BEGIN
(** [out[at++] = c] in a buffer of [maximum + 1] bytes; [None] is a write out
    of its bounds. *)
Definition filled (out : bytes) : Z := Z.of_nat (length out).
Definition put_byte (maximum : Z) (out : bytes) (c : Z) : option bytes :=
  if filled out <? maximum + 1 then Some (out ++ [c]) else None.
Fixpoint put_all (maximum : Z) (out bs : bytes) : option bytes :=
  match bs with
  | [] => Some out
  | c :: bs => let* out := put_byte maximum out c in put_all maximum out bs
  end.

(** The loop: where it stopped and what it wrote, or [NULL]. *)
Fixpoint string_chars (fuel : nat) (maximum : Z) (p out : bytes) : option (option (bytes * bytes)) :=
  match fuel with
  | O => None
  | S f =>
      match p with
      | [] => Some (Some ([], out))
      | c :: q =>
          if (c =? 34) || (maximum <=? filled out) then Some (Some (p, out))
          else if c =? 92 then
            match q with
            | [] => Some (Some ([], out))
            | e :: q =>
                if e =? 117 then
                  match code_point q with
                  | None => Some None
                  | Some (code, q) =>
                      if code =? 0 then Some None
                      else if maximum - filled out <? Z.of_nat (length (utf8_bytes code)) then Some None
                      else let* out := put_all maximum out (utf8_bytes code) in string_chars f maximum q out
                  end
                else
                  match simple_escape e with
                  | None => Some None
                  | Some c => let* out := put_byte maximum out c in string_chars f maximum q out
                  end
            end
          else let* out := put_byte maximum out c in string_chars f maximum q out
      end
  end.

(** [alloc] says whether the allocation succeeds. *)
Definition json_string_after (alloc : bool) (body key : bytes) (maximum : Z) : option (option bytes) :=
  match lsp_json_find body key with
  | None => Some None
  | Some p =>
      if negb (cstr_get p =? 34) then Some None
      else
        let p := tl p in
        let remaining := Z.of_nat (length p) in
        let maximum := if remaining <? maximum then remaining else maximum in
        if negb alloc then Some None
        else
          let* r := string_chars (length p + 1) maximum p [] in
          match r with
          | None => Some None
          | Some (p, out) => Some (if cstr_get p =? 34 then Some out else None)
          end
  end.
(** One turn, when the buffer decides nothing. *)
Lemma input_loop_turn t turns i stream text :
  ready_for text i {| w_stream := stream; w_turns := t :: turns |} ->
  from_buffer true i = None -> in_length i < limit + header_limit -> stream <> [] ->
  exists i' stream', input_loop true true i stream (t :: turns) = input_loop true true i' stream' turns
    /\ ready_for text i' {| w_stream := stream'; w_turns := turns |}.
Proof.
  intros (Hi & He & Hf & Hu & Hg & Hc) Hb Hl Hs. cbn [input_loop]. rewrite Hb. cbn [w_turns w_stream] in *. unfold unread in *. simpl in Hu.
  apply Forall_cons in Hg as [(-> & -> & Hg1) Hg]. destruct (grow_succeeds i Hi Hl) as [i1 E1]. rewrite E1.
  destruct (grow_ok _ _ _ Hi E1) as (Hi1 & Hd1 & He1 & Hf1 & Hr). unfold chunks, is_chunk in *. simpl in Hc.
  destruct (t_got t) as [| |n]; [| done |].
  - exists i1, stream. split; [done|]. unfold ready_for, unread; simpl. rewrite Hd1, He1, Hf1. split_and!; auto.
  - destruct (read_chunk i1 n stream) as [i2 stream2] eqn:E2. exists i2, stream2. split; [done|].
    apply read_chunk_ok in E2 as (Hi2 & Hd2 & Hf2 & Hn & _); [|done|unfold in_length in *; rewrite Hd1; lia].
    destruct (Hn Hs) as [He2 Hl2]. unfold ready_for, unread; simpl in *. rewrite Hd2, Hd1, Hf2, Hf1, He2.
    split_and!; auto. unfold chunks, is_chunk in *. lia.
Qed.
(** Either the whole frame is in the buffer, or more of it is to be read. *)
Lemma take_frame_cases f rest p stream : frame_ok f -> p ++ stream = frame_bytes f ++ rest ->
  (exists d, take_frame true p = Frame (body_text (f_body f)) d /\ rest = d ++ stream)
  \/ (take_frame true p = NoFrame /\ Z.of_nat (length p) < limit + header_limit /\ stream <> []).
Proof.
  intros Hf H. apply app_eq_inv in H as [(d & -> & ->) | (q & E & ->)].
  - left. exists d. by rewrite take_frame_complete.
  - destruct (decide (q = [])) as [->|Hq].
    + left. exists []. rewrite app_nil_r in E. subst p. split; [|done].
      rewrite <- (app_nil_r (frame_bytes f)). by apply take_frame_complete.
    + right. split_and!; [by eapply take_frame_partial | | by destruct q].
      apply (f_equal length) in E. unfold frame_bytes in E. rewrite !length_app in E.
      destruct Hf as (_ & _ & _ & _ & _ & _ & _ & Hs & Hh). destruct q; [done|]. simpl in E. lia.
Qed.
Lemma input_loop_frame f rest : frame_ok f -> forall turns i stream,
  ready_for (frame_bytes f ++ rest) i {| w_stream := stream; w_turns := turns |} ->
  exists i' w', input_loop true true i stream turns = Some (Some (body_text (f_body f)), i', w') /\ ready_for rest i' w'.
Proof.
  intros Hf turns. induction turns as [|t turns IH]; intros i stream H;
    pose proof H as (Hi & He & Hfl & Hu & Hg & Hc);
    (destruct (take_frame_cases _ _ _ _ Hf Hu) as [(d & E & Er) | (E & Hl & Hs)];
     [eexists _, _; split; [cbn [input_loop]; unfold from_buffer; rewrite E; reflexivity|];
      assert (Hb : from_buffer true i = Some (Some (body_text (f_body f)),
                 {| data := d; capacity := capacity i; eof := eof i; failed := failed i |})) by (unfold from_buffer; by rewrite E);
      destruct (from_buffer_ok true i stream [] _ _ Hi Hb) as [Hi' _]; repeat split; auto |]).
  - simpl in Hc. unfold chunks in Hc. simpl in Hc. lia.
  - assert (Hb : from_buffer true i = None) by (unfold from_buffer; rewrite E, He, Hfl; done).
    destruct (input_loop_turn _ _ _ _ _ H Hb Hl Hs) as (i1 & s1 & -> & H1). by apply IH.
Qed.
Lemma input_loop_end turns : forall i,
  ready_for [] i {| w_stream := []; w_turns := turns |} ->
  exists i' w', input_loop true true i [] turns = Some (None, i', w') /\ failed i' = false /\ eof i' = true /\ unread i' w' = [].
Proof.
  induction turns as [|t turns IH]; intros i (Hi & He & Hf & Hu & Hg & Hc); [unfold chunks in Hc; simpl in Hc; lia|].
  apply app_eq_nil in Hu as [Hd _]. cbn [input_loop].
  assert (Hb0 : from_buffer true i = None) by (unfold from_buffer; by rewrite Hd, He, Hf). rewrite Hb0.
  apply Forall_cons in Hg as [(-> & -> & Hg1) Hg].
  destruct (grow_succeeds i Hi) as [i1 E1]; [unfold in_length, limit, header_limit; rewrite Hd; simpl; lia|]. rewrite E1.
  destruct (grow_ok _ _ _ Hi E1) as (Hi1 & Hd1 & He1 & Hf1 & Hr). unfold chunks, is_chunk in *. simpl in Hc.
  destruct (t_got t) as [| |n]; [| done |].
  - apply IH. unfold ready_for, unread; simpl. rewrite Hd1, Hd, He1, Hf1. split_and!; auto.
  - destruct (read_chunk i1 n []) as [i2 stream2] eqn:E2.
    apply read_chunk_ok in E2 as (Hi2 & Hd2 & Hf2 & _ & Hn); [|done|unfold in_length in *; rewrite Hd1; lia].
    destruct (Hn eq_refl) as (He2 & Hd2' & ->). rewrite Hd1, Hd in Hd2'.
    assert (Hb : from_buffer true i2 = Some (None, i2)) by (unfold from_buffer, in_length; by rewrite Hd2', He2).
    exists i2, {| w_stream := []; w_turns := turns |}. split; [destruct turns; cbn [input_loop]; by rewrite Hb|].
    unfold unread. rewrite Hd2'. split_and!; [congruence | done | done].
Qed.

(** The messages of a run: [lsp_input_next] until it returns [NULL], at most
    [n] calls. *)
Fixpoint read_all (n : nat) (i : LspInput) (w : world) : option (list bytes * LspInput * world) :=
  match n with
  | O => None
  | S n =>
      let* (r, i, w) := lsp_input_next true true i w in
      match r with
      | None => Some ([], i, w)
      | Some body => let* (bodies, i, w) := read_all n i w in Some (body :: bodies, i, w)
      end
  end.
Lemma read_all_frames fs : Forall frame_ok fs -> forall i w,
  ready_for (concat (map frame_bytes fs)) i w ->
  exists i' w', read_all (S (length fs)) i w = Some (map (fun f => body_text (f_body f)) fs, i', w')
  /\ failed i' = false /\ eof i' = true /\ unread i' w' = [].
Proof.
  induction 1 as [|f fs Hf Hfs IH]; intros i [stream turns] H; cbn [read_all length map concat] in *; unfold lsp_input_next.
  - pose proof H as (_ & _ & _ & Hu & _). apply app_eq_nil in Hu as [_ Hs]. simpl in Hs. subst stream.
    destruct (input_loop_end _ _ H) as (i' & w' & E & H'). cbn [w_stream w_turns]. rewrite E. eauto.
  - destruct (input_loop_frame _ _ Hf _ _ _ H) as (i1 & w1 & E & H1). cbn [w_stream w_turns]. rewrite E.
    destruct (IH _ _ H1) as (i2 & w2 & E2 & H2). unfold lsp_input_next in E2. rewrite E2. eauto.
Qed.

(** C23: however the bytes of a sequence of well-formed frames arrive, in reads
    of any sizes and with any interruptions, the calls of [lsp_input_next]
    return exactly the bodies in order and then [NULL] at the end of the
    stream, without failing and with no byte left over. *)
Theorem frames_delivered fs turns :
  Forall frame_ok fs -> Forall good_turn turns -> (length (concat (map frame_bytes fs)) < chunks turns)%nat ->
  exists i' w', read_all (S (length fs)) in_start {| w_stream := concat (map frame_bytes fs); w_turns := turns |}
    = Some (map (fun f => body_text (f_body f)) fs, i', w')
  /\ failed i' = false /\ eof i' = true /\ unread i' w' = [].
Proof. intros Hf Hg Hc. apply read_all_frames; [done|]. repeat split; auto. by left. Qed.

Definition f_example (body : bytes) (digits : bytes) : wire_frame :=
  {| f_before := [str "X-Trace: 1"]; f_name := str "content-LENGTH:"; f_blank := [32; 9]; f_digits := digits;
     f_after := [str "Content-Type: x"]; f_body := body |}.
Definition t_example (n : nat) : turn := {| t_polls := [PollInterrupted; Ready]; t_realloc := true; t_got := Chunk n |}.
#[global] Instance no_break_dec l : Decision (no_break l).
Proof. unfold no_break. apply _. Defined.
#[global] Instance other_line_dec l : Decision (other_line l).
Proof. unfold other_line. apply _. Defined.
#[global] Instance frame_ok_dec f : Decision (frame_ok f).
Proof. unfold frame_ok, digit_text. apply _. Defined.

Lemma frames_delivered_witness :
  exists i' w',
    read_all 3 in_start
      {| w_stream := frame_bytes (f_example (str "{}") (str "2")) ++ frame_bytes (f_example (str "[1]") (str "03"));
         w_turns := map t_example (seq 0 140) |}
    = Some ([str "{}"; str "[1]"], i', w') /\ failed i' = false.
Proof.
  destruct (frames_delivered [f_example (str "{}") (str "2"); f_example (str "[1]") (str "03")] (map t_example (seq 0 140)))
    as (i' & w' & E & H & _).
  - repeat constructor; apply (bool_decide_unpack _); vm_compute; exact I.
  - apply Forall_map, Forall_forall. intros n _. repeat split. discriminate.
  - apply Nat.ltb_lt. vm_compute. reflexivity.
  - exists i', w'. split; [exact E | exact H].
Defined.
END
## [Exercise]
Check each line of the listing for "then", and copy the ones that hold it.

## [Task output]
  if filled out <? maximum + 1 then Some (out ++ [c]) else None.
          if (c =? 34) || (maximum <=? filled out) then Some (Some (p, out))
          else if c =? 92 then
                if e =? 117 then
                      if code =? 0 then Some None
                      else if maximum - filled out <? Z.of_nat (length (utf8_bytes code)) then Some None
      if negb (cstr_get p =? 34) then Some None
        let maximum := if remaining <? maximum then remaining else maximum in
        if negb alloc then Some None
          | Some (p, out) => Some (if cstr_get p =? 34 then Some out else None)
    return exactly the bodies in order and then [NULL] at the end of the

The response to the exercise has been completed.